We all love to travel, to new places, new cities in cars, buses, caravans, by air, by the sea but I have travelled everyday since I was ten through books. I have let the ocean kiss my feet on the Coast of Ipanema and nosed around in Calgary and my travel expenses have never been more than the price of a McDonald Cheese Burger. Here's my travelogue where books can be found through the countries they have taken me to. The reviews are not professional and definitely not worth putting into a book review assignment for school! They are just a string of words that tell you what I felt when I travelled to a certain place. If it suits you, you go and book yourself a trip. If not, well...we'll keep it there!

Friday, November 3, 2017


Childe Roland To The Dark Tower CameChilde Roland To The Dark Tower Came by Robert Browning
My rating: 5 of 5 stars

First off, I want to meet those critics of Robert Browning, who said he was "nothing more than the husband of a famous poet, Elizabeth Barret."

I want to point it out to them that while they may be factually correct and got the relationship right, they couldn't be more mistaken in assuming that he was "nothing more" than her husband.

I'm sorry, bring me a poet who captures the psychology and the variations of human mind better than Browning! And no, I'm not just talking about the obsessive, neurotic love of the Duke in 'My Last Duchess' or 'Porphyria's Lover' !

Look at Prospice, where he's ready to brave death, look at Fra Lippo Lippi , which is raw poetic GENIUS! And look at Childe Roland!

Just a dream, you say? I think not!

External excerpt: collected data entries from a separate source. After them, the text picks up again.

Lemma handle_layer_create_spec h cs s l ll context_id layer_id source_id fill
    insert copy title :
  valid_snapshot h cs = true ->
  states h !! cs = Some s -> layers s = Some l -> lists h !! l = Some ll ->
  handle_layer_create cs context_id layer_id source_id fill insert copy title h =
    match layer_create layer_id source_id
            (if fill =? 0 then None
             else Some (mkTile 1 context_id (SolidPixels fill)))
            insert copy (width s) (height s) title (ll_layers ll) with
    | None => Some (None, h)
    | Some ls =>
        Some (Some (next_state h),
              published h (width s) (height s) (background_tile s) ls)
    end.
Proof.
  intros V Hs Hl Hll.
  destruct (valid_snapshot_inv _ _ V) as (s' & l' & ll' & Hs' & Hr & Ht & Hl' & Hll' & Hlr & Hlt & Hbg).
  simplify_eq.
  pose proof (next_state_fresh h) as Hf.
  pose proof (next_list_fresh h) as Hfl.
  assert (Hdom : dom (<[l:=mkLayerList (ll_refcount ll + 1) (ll_transient ll) (ll_layers ll)]> (lists h)) = dom (lists h)).
  { apply dom_insert_lookup_L. eauto. }
  unfold handle_layer_create, published, next_state, next_list.
  mstep_by ltac:(eapply new_spec; eassumption).
  set (tcs := fresh (dom (states h))) in *.
  set (q := fresh (dom (lists h))) in *.
  assert (q ≠ l) by congruence.
  set (T1 := incref_tile (background_tile s) (tiles h)).
  destruct (Z.eqb_spec fill 0) as [Hz|Hz].
  - mstep.
    mstep_by ltac:(eapply get_transient_layer_list_spec;
      [solve_lookup | cbn; lia | reflexivity | reflexivity | solve_lookup | cbn; assumption | cbn; lia | lia ]).
    rewrite Hdom. fold q. mstep. mstep. cbn [width height set_layers].
    destruct (layer_create _ _ _ _ _ _ _ _ _) as [ls|] eqn:Ef.
    + mstep_by ltac:(eapply apply_ok; [solve_lookup | exact Ef]).
      cbn [ll_layers ll_refcount ll_transient].
      mstep. cbn [persist_or_discard].
      mstep_by ltac:(eapply persist_spec_transient;
        [solve_lookup | cbn; lia | reflexivity | reflexivity | solve_lookup | reflexivity]).
      unfold mret, M_ret. do 2 f_equal. apply heap_ext; cbn.
      * by rewrite !insert_insert_eq.
      * map_cases. rewrite Hll. f_equal. destruct ll; cbn; f_equal; lia.
      * reflexivity.
    + mstep_by ltac:(eapply apply_fail; [solve_lookup | exact Ef]).
      mstep. cbn [persist_or_discard].
      mstep_by ltac:(eapply (discard_spec_own _ _ _ q _ (tiles h));
        [solve_lookup | reflexivity | reflexivity | solve_lookup | reflexivity
        | reflexivity | exact Hbg]).
      unfold mret, M_ret. do 2 f_equal. apply heap_ext; cbn.
      * rewrite insert_insert_eq. by apply delete_insert_id.
      * map_cases. rewrite Hll. f_equal. destruct ll; cbn; f_equal; lia.
      * reflexivity.
  - rewrite bind_assoc. unfold DP_tile_new_from_bgra. mstep. mstep.
    set (pt := fresh (dom T1)).
    assert (Hpt : T1 !! pt = None) by (apply not_elem_of_dom, is_fresh).
    mstep_by ltac:(eapply get_transient_layer_list_spec;
      [solve_lookup | cbn; lia | reflexivity | reflexivity | solve_lookup | cbn; assumption | cbn; lia | lia ]).
    rewrite Hdom. fold q. mstep. rewrite bind_assoc. mstep. mstep.
    cbn [width height set_layers].
    destruct (layer_create _ _ _ _ _ _ _ _ _) as [ls|] eqn:Ef.
    + (* the fill tile is released, the state persisted *)
      mstep_by ltac:(eapply apply_ok; [solve_lookup | exact Ef]).
      cbn [ll_layers ll_refcount ll_transient].
      unfold DP_tile_decref_nullable, DP_tile_decref. rewrite bind_assoc.
      mstep. cbn [tile_refcount]. change (1 - 1 =? 0) with true. cbn iota. mstep.
      cbn [persist_or_discard].
      mstep_by ltac:(eapply persist_spec_transient;
        [solve_lookup | cbn; lia | reflexivity | reflexivity | solve_lookup | reflexivity]).
      unfold mret, M_ret. do 2 f_equal. apply heap_ext; cbn.
      * by rewrite !insert_insert_eq.
      * map_cases. rewrite Hll. f_equal. destruct ll; cbn; f_equal; lia.
      * by apply delete_insert_id.
    + mstep_by ltac:(eapply apply_fail; [solve_lookup | exact Ef]).
      unfold DP_tile_decref_nullable, DP_tile_decref. rewrite bind_assoc.
      mstep. cbn [tile_refcount]. change (1 - 1 =? 0) with true. cbn iota. mstep.
      cbn [persist_or_discard].
      mstep_by ltac:(eapply (discard_spec_own _ _ _ q _ (tiles h));
        [solve_lookup | reflexivity | reflexivity | solve_lookup | reflexivity
        | cbn; by apply delete_insert_id | exact Hbg]).
      unfold mret, M_ret. do 2 f_equal. apply heap_ext; cbn.
      * rewrite insert_insert_eq. by apply delete_insert_id.
      * map_cases. rewrite Hll. f_equal. destruct ll; cbn; f_equal; lia.
      * reflexivity.
Qed.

This poem may have been dream-inspired but is nothing short of the pure genius Coleridge showed in Kubla Khan!

A knight-in-training led astray by an old, morally defective cripple, comes across a waste land instead of a battlefield, doubts his choice of profession, wonders whether it was wise to 'take the road frequently taken' (see what I did there?), remembers true knights who earned glory and the fake ones who stole it and then makes peace with what he has, and the dark tower he has sought to enter.

Does this speak of despair to you? Or does it sound like PB Shelley's keynote in 'Ode to the West Wind'? The triumph of hope over deapair? The will to go on?

The wasteland here is Browning's own poetic waste land, his lack of inspiration and the end note of the poem is his determination to brave the poetic waste land. He holds true poets of the past in high esteem and is glad that he did not steal poetic glory like the overrated poets of yesteryears. No, he is determined to use this wasteland as inspiration and earn whatever it gives him.

For me, it gave him an edge and made him, now, more than ever, one of my favourite poets. To hell with critics who could not appreciate him then and to hell with fools who fail to appreciate him now! Browning may have been underrated in his time but find me a better Psychological Victorian Poet, with as much range and depth as him. I double dare the world there's none!